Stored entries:
#####

(** * wallerstedtlive: the live-event bridge and the donation-goal display

    A shallow embedding of [scripts/tiktoklive_bridge.py] and [Pianothon.py].

    Conventions of the embedding.
    - A Python [str] is the list of its Unicode code points ([list N]).
    - A Python [int] is a [Z] (unbounded, no wrap-around).
    - A Python [float] is a binary64 value, kept as a [spec_float].
    - An untyped Python value ([Any]) is a [value]; dictionaries keep their
      insertion order, objects are attribute tables read with [getattr].
    - A call that may raise returns a [result]; handlers that also mutate the
      capture state and print run in the state-and-exception monad [SE].
    - The clock ([now_iso], [pygame.time.get_ticks]) and the process
      environment are inputs of the operations that read them. *)

From Stdlib Require Import ZArith NArith List String Ascii Lia Bool.
From Stdlib Require Import Floats.SpecFloat.
From stdpp Require Import base gmap sets list.
Import ListNotations.
Local Open Scope Z_scope.

(** ** Python strings *)

Abbreviation pystr := (list N).

(** A string literal of the source, as code points. *)
Definition lit (s : string) : pystr :=
  map N_of_ascii (list_ascii_of_string s).

(** [str.isspace] on one code point: the white-space table of CPython. *)
Definition py_isspace (c : N) : bool :=
  ((9 <=? c) && (c <=? 13) || (28 <=? c) && (c <=? 32) ||
   (c =? 133) || (c =? 160) || (c =? 5760) ||
   (8192 <=? c) && (c <=? 8202) || (c =? 8232) || (c =? 8233) ||
   (c =? 8239) || (c =? 8287) || (c =? 12288))%N.
(** * rpn: a shallow embedding of the calculator's classifier and evaluator

    The program is a single Go file, [main.go].  Its evaluator [Eval]
    walks a slice of cells ([[]Var]) with a cursor and rewrites the slice in
    place; cells point to [*big.Float] objects, some of them shared (the
    globals [Zero] and [One], copies made by [dup], values bound to
    variables).  The embedding therefore keeps an explicit store: a heap
    of floats, a heap of backing arrays, and slices as (array, offset,
    length, capacity) headers, with Go's rules for indexing, slicing and
    [append] written out.  Run-time panics, [log.Fatal] and the deferred
    [recover] of [Eval] are outcomes of a small state-and-error monad. *)

From Stdlib Require Import ZArith Lia Bool String Ascii.
From Stdlib.Strings Require Import Byte.
From stdpp Require Import base option list gmap strings.

Local Open Scope string_scope.
Local Open Scope list_scope.
Local Open Scope Z_scope.

(** ** math/big.Float at precision 53

    Every [big.Float] of the program is made by [big.NewFloat], which
    fixes the precision at 53 bits and the rounding mode at
    round-to-nearest-even; receivers of [Add], [Sub], [Mul], [Quo] and
    [SetInt] keep that precision and round to it.  A finite non-zero value
    is [(-1)^neg * m * 2^e]; the representation is not normalised, and
    values are compared through [Cmp] and [int_value], never structurally. *)
Module BigFloat.

Inductive Float : Type :=
| FZero (neg : bool)
| FInf (neg : bool)
| FFin (neg : bool) (m : positive) (e : Z).

Definition prec : Z := 53.
Definition MaxExp : Z := 2147483647.
Definition MinExp : Z := -2147483648.

(** Number of bits of a positive mantissa. *)
Definition bitlen (m : positive) : Z := Z.log2 (Zpos m) + 1.
(** Trimming to the last twenty before appending changes nothing once
    the result is trimmed again. *)
Lemma trim_app_trim {A : Type} (a b : list A) :
  let a' := skipn (List.length a - 20) a in
  skipn (List.length (a' ++ b) - 20) (a' ++ b)
  = skipn (List.length (a ++ b) - 20) (a ++ b).
Proof.
  cbv zeta. set (k := (List.length a - 20)%nat).
  assert (Happ : skipn k a ++ b = skipn k (a ++ b)).
  { rewrite skipn_app. replace (k - List.length a)%nat with 0%nat by lia.
    reflexivity. }
  rewrite Happ, skipn_skipn, length_skipn, length_app.
  f_equal. lia.
Qed.


End WindowFacts.

Section WindowClaims.
Import RealtimePage Window.




(** C9: a poll result without a heart rate (no record, or a record whose
    heart_rate is absent) leaves the window exactly as it was. *)
Theorem absent_heart_rate_leaves_window
    (s : State) (w : list HrPoint) (now : string)
    (latest : option WatchData) (pred : EmotionPrediction) :
  optional_heart_rate latest = None ->
  hrHistory (loadData_fulfilled now latest pred s) = hrHistory s
  /\ push w now latest = w.
Proof.
  intros Habs. rewrite hrHistory_fulfilled.
  split; apply push_absent; now rewrite Habs.
Qed.

Lemma absent_heart_rate_leaves_window_witness :
  let s := loadData_fulfilled "12:00:00" (Some (reading (Some 60%float)))
             calm_prediction initial in
  hrHistory s = [{| time := "12:00:00"; value := 60 |}]
  /\ hrHistory (loadData_fulfilled "12:00:10" (Some (reading None)) calm_prediction s)
     = hrHistory s
  /\ push (hrHistory s) "12:00:10" (Some (reading None)) = hrHistory s.
Proof.
  split; [reflexivity|].
  exact (@absent_heart_rate_leaves_window _ _ "12:00:10"%string
           (Some (reading None)) calm_prediction eq_refl).
Defined.
(** [parseResumeForSkills] resolves only when the payload is base64,
    the request is answered with status ok and the body is JSON, and
    then to that body as it is; in every other case it rejects, always
    with the error "Failed to parse resume. Please try again.". *)
Theorem parseResumeForSkills_outcome (fileData mimeType : string) :
  (forall skills0,
     parseResumeForSkills fetch fileData mimeType = Fulfilled skills0 <->
     exists byteCharacters response,
       atob fileData = Some byteCharacters /\
       fetch (ParseResume
                (map byte_of_ascii (list_ascii_of_string byteCharacters))
                mimeType) = Fulfilled response /\
       ok response = true /\ json response = Fulfilled skills0) /\
  (forall e,
     parseResumeForSkills fetch fileData mimeType = Rejected e ->
     e = OtherError "Failed to parse resume. Please try again.").
Proof.
  unfold parseResumeForSkills. split.
  - intros skills0. split.
    + destruct (atob fileData) as [chars|]; cbn; [|discriminate].
      destruct (fetch _) as [response|e] eqn:Hf; cbn; [|discriminate].
      destruct (ok response) eqn:Hok; cbn; [|discriminate].
      destruct (json response) as [data|e] eqn:Hj; cbn; [|discriminate].
      intros [= <-]. exists chars, response. rewrite Hf. auto.
    + intros (chars & response & -> & Hf & Hok & Hj). cbn.
      rewrite Hf. cbn. rewrite Hok, Hj. reflexivity.
  - intros e.
    destruct (atob fileData) as [chars|]; cbn; [|congruence].
    destruct (fetch _) as [response|e']; cbn; [|congruence].
    destruct (ok response); cbn; [|congruence].
    destruct (json response) as [data|e']; cbn; congruence.
Qed.

End Services.

Lemma backend_fallbacks_witness :
  generateInterviewQuestion down [goSkill] []
    = Fulfilled (Value.Str "Could not generate a question.") /\
  generateSpeech down "Q1" = Fulfilled Value.Null.
Proof.
  destruct (backend_fallbacks down) as (H1 & _ & H3).
  split; [apply H1; exact I | apply H3; exact I].
Defined.

Lemma backend_passes_answer_through_witness :
  generateInterviewQuestion (replies [("text", Value.Str "Q1")]) [goSkill] []
    = Fulfilled Value.Undefined /\
  generateSpeech (replies [("text", Value.Str "Q1")]) "Q1"
    = Fulfilled Value.Null.
Proof.
  destruct (backend_passes_answer_through
              (replies [("text", Value.Str "Q1")])
              [("text", Value.Str "Q1")]) as (H1 & _ & H3).
  split.
  - apply H1.
    + eexists. split; [reflexivity|]. split; reflexivity.
    + intros v [H|[]]. discriminate H.
  - apply (H3 "Q1"). eexists. split; [reflexivity|]. split; reflexivity.
Defined.

Lemma generateSpeech_null_or_truthy_witness :
  Value.Str "AAA=" = Value.Null \/ Value.truthy (Value.Str "AAA=") = true.
Proof.
  apply (generateSpeech_null_or_truthy
           (replies [("audio", Value.Str "AAA=")]) "Q1").
  reflexivity.
Defined.

Lemma parseResumeForSkills_outcome_witness :
  parseResumeForSkills (replies []) "SGk=" "text/plain"
    = Fulfilled (Value.Obj []) /\
  forall e,
    parseResumeForSkills down "SGk=" "text/plain" = Rejected e ->
    e = OtherError "Failed to parse resume. Please try again.".
Proof.
  split.
  - apply (parseResumeForSkills_outcome (replies []) "SGk=" "text/plain").
    eexists. eexists. split; [reflexivity|]. split; [reflexivity|].
    split; reflexivity.
  - apply (parseResumeForSkills_outcome down "SGk=" "text/plain").
Defined.

End BackendFacts.

(* ================================================================== *)
(** * The collaborators on the model API *)
(* ================================================================== *)

Module GeminiFacts.
Import Js Session Gemini.

Lemma skillIdAt_inj : Inj (=) (=) skillIdAt.
Proof.
  intros i j H. unfold skillIdAt, toString in H.
  apply (inj Z.of_nat), (inj pretty). simplify_eq/=. reflexivity.
Qed.

Lemma NoDup_map_inj {A B} (f : A -> B) (l : list A) :
  (forall x y, f x = f y -> x = y) ->
  List.NoDup l -> List.NoDup (map f l).
Proof.
  intros Hf. induction 1 as [|x l Hx Hl IH]; cbn [map]; constructor.
  - intros Hin. apply List.in_map_iff in Hin as (y & Hy & Hin).
    apply Hf in Hy. subst y. apply Hx, Hin.
  - exact IH.
Qed.

Lemma toSkills_spec (entries : list Value.t) :
  forall index l,
    toSkills index entries = Fulfilled l ->
    map extractedId l = map skillIdAt (seq index (length entries)) /\
    Forall (fun s => extractedSelected s = true) l /\
    Forall2 builtFrom entries l.
Proof.
  induction entries as [|entry rest IH]; intros index l; cbn [toSkills].
  - intros [= <-]. repeat split; constructor.
  - destruct (Value.get "name" entry) as [name0|] eqn:Hn; cbn; [|discriminate].
    destruct (Value.get "category" entry) as [cat0|] eqn:Hc; cbn;
      [|discriminate].
    destruct (toSkills (S index) rest) as [more|] eqn:Hm; cbn; [|discriminate].
    intros [= <-]. destruct (IH _ _ Hm) as (H1 & H2 & H3).
    cbn [map extractedId length seq]. rewrite H1. repeat split.
    + constructor; [reflexivity | exact H2].
    + constructor; [split; assumption | exact H3].
Qed.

#####

Copy the records above exactly, beginning at the line that contains "A shallow embedding of [scripts/tiktoklive_bridge.py]" and stopping after the line that contains "environment are inputs".

EXPECTED ANSWER ->
    A shallow embedding of [scripts/tiktoklive_bridge.py] and [Pianothon.py].

    Conventions of the embedding.
    - A Python [str] is the list of its Unicode code points ([list N]).
    - A Python [int] is a [Z] (unbounded, no wrap-around).
    - A Python [float] is a binary64 value, kept as a [spec_float].
    - An untyped Python value ([Any]) is a [value]; dictionaries keep their
      insertion order, objects are attribute tables read with [getattr].
    - A call that may raise returns a [result]; handlers that also mutate the
      capture state and print run in the state-and-exception monad [SE].
    - The clock ([now_iso], [pygame.time.get_ticks]) and the process
      environment are inputs of the operations that read them. *)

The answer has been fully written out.